Mumbai Port Trust’s grandiose vision to develop the Eastern Waterfront is possibly the last hope citizens of Mumbai have to get the much needed public spaces and amenities that they so desperately lack.
The Mumbai Port Trust area spans about 10 kms along the Eastern Waterfront and is one of the best waterfront properties located in the heart of Mumbai city. Due to the shifting out of commercial port activities an area of about 500 hectares has now become available for reuse.
This underutilized land offers a historical opportunity to fulfil the demand for public space for citizens of Mumbai. It can create the much needed social and recreational public amenities that the city sorely lacks.
The master plan for the Mumbai Port Complex (MPC) has been proposed to meet dual objectives – of repurposing port lands and integrating it with the rest of the city to provide public spaces and facilities to the citizens. However, it also proposes to develop a new financial centre, a Government office, hotels, commercial as well as residential properties in close proximity to the proposed metro line and the existing sub-urban railway stations.
The waterfront area is proposed as a tourist and recreational zone which will have features such as the Mumbai Eye, Tourist Ferry Services, Cruises and a Ropeway Connection to Elephanta Caves (proposed to be the world’s longest ropeway of about eight kilometres) among other things. The project also aims to preserve heritage structures like the Sewri Fort, Ghadiyal Godi (Clock Tower) as well as the environmentally sensitive mudflats and mangroves that attract flamingos and other flora and fauna.
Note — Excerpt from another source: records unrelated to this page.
(** * Attendance verification core of Lead-CRM

    A shallow embedding of the three components of the attendance
    subsystem and the properties stated about them:

    - [Geofence]        : components/attendance/geofence-validator.tsx,
                          its arithmetic read exactly, on real numbers
    - [GeofenceDoubles] : the same validator on IEEE 754 doubles, the
                          numbers of JavaScript
    - [Capture]         : components/attendance/selfie-capture.tsx
    - [Attendance]      : components/attendance/attendance-view.tsx together
                          with the [attendance] table of
                          scripts/001_create_database_schema.sql

    React state is a record that each handler maps to its successor, and
    every call that leaves the component (device APIs, storage, the
    database, callbacks) is an outcome supplied by the environment and an
    entry in an effect log.  Coordinates that are only passed along are
    kept as real numbers. *)

From Stdlib Require Import Floats.
From Stdlib Require Import Reals Lra Lia List Bool String Ascii Arith ZArith.
From Stdlib Require Import Sorted Permutation.
Import ListNotations.

(* ================================================================== *)
(** * Geofence validator, in exact arithmetic *)
(* ================================================================== *)

(** The validator with its numbers read as real numbers and [Math.sin],
    [Math.cos], [Math.sqrt] and [Math.atan2] as the functions they
    approximate.  What the component does when, and what it draws, does not
    depend on the arithmetic; the values computed are those of the formula,
    from which the doubles of [GeofenceDoubles] differ by rounding and, for
    points nearly opposite on the sphere, by being NaN. *)
Module Geofence.

Local Open Scope R_scope.

(** [userLocation : { lat; lng } | null] *)
Record LatLng : Type := mkLatLng { lat : R; lng : R }.

(** [workLocation : { lat; lng; radius }] *)
Record WorkLocation : Type := mkWork { wlat : R; wlng : R; radius : R }.

Definition center (w : WorkLocation) : LatLng := mkLatLng (wlat w) (wlng w).

(** [Math.atan2 (y, x)] on finite arguments. *)
Definition atan2 (y x : R) : R :=
  if Rlt_dec 0 x then atan (y / x)
  else if Rlt_dec x 0 then
         if Rle_dec 0 y then atan (y / x) + PI else atan (y / x) - PI
  else if Rlt_dec 0 y then PI / 2
  else if Rlt_dec y 0 then - (PI / 2)
  else 0.

(** [a <= b] on numbers, as a boolean. *)
Definition Rleb (a b : R) : bool := if Rle_dec a b then true else false.

(** [const R = 6371e3] *)
Definition R_earth : R := 6371000.

(** [calculateDistance], lines 34-45. *)
Definition calculateDistance (lat1 lng1 lat2 lng2 : R) : R :=
  let phi1 := (lat1 * PI) / 180 in
  let phi2 := (lat2 * PI) / 180 in
  let dphi := ((lat2 - lat1) * PI) / 180 in
  let dlam := ((lng2 - lng1) * PI) / 180 in
  let a := sin (dphi / 2) * sin (dphi / 2)
           + cos phi1 * cos phi2 * sin (dlam / 2) * sin (dlam / 2) in
  let c := 2 * atan2 (sqrt a) (sqrt (1 - a)) in
  R_earth * c.

(** The two [useState] cells of the component. *)
Record state : Type := mkState {
  isWithinGeofence : option bool;
  distance : option R
}.

Definition initial : state := mkState None None.

(** Body of the [useEffect], lines 18-32: the successor state and the
    arguments with which [onValidationChange] was called, in order. *)
Definition validate (userLocation : option LatLng) (w : WorkLocation)
                    (st : state) : state * list bool :=
  match userLocation with
  | Some u =>
      let calculatedDistance :=
        calculateDistance (lat u) (lng u) (wlat w) (wlng w) in
      let isValid := Rleb calculatedDistance (radius w) in
      (mkState (Some isValid) (Some calculatedDistance), [isValid])
  | None => (st, [])
  end.

(** What the component draws, lines 54-106: the waiting card, or the
    verification card with its badge, the distance (when known) and the
    allowed radius.  The two numbers are kept as numbers; their rendering
    by [formatDistance] is not modelled. *)
Inductive badge : Type := WithinWorkArea | OutsideWorkArea.

Inductive view : Type :=
| GettingLocation
| LocationVerification (status : badge) (shown : option R) (allowed : R).

(** Truthiness of a [boolean | null] cell. *)
Definition truthy (b : option bool) : bool :=
  match b with Some true => true | _ => false end.

Definition render (userLocation : option LatLng) (w : WorkLocation)
                  (st : state) : view :=
  match userLocation with
  | None => GettingLocation
  | Some _ =>
      LocationVerification
        (if truthy (isWithinGeofence st) then WithinWorkArea
         else OutsideWorkArea)
        (distance st) (radius w)
  end.

(** One update of the props: the effect runs, then the component is drawn
    with the new state. *)
Definition update (userLocation : option LatLng) (w : WorkLocation)
                  (st : state) : state * list bool * view :=
  let '(st', calls) := validate userLocation w st in
  (st', calls, render userLocation w st').

(** A history of prop updates, oldest first: each entry is the
    [userLocation] and [workLocation] with which the effect runs. *)
Definition history : Type := list (option LatLng * WorkLocation).

Fixpoint run (h : history) (st : state) : state * list bool :=
  match h with
  | [] => (st, [])
  | (u, w) :: rest =>
      let '(st1, calls1) := validate u w st in
      let '(st2, calls2) := run rest st1 in
      (st2, calls1 ++ calls2)
  end.

(** The verdict the caller holds: the argument of the latest call of
    [onValidationChange], if there was one. *)
Definition in_force (calls : list bool) : option bool :=
  match rev calls with
  | [] => None
  | b :: _ => Some b
  end.

(** ** The distance as the specification words it *)

Definition radians (deg : R) : R := deg * PI / 180.

(** Haversine great-circle distance between [A] and [B]. *)
Definition haversine (A B : LatLng) : R :=
  let phi1 := radians (lat A) in
  let phi2 := radians (lat B) in
  let dphi := phi2 - phi1 in
  let dlam := radians (lng B) - radians (lng A) in
  let a := (sin (dphi / 2))² + cos phi1 * cos phi2 * (sin (dlam / 2))² in
  let c := 2 * atan2 (sqrt a) (sqrt (1 - a)) in
  6371000 * c.

(** The verdict for a present location, and the verdicts a history of
    updates gives rise to. *)
Definition verdict (w : WorkLocation) (u : LatLng) : bool :=
  Rleb (calculateDistance (lat u) (lng u) (wlat w) (wlng w)) (radius w).

Fixpoint verdicts (h : history) : list bool :=
  match h with
  | [] => []
  | (Some u, w) :: rest => verdict w u :: verdicts rest
  | (None, _) :: rest => verdicts rest
  end.

(** [n] updates in a row with the location absent. *)
Definition absent (w : WorkLocation) (n : nat) : history :=
  repeat (None, w) n.

(** The worked scenario: user at (40.0009, -74), site at (40, -74). *)
Definition scenario_user : LatLng := mkLatLng 40.0009 (-74).
Definition scenario_site (r : R) : WorkLocation := mkWork 40 (-74) r.

End Geofence.

(* ================================================================== *)
(** * Geofence validator on doubles *)
(* ================================================================== *)

Module GeofenceDoubles.

Local Open Scope float_scope.
Local Set Warnings "-inexact-float".

(** The functions of [Math] that the validator calls.  ECMA-262 leaves
    their values to the implementation and fixes them at a few arguments:
    [Math.sqrt] of a number below zero is NaN, and [Math.atan2] with a NaN
    argument is NaN. *)
Record host : Type := mkHost {
  Math_sin : float -> float;
  Math_cos : float -> float;
  Math_sqrt : float -> float;
  Math_atan2 : float -> float -> float;
  Math_sqrt_negative :
    forall x : float,
      (x <? 0) = true -> PrimFloat.is_nan (Math_sqrt x) = true;
  Math_atan2_NaN :
    forall y x : float,
      PrimFloat.is_nan y || PrimFloat.is_nan x = true ->
      PrimFloat.is_nan (Math_atan2 y x) = true
}.

(** [Math.PI], the double nearest to pi: 3.141592653589793. *)
Definition Math_PI : float := 0x1.921fb54442d18p+1.

Record LatLng : Type := mkLatLng { lat : float; lng : float }.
The Eastern waterfront layout has plans for an amphitheatre with a seating for 250 people, a 2500 sq. meters skating rink, a scenic walkway for jogging, cycling and other activities and many floating seaside restaurants, two of which are already up and running. There are also plans afoot to create a 300 acre ecological park for the preservation of the Sewri mangroves where the mudflats harbour a flamingo habitat alongside a heritage fort. A central park of over 136 hectares will also be made at Haji Bunder and Sewri which will be the future lung of this green megapolis.
The idea is brave enough to make this park comparable to the world famous Hyde Park in London! In addition ‘Sea tourism’ is also high on the agenda. Along with support from the Indian tourism board, the International and Domestic cruise terminals are already in play. The international terminal is an ambitious project that is already operational (a functional building is active while a swanky new building is currently being constructed) and welcomes cruises from Europe, Maldives, Sri Lanka and other parts of the world. The Mumbai port is expected to handle seven hundred cruises this year. The domestic terminal is also already operational with routine travel happening from Mumbai to Goa. Plans are underway to make connections to other Konkan and Gujarat ports.
A one kilometre long integrated transport hub is also in the pipeline which will have modern amenities in addition to the Ro-Pax terminal to dock over hundred yachts and also an exclusive Marina Hospitality Centre. This will be located at the Princess Docks.
Due to all these developments, the expected increase in the vehicular traffic has also been foreseen and an evacuation plan to control that is in the making. This plan covering an area of seventy hectares with new road links of 1.5 kilometres is being developed to provide parking facilities for five hundred cars. This will also re-design the traffic flows to Indira Dock and the OCT terminal with independent entries.
A full new connectivity between P.D’Mello road and MOD link road near the Ganpati temple shall be a part of this project. A substantial amount of work is already complete and the new traffic flow is slated to be operational in a few months.
Additionally, the lofty ambitions continue in the development of ‘Kanhoji Angre’, a beautiful pristine island with a heritage lighthouse.
Even though it is located in Mumbai, it sadly hasn’t been accessible to people but now, with a jetty along with other internal facilities being built, this will truly become the ‘it’ venue for heralding new opportunities of leisure and adventure.
The famous Sassoon docks, known only for its stench and fresh catch markets will be transformed into four phases; a new fish market, crèche and healthcare facilities, an amphitheatre, an open exhibition space and multi-cuisine restaurants. It will cover a total area of approximately 13.45 Ha.
The future development will also open up multiple east-west street connections to connect Mumbai to the Eastern Waterfront.Of these proposed developments, some of which are already complete and functional, some of which are on-going and many still waiting for the necessary approvals, the vision that Mumbai Port Trust has for Mumbai is nothing short of revolutionary.
To use Mumbai to its true potential with its actual strength-‘water’, the intent is ambitious enough to be at par with most of the developed countries of the western world. Lets just hope that all these public amenities and facilities see the light of day and this proposed ‘green-blue’ escape for Mumbaikars doesn’t get overrun by a dense concrete jungle.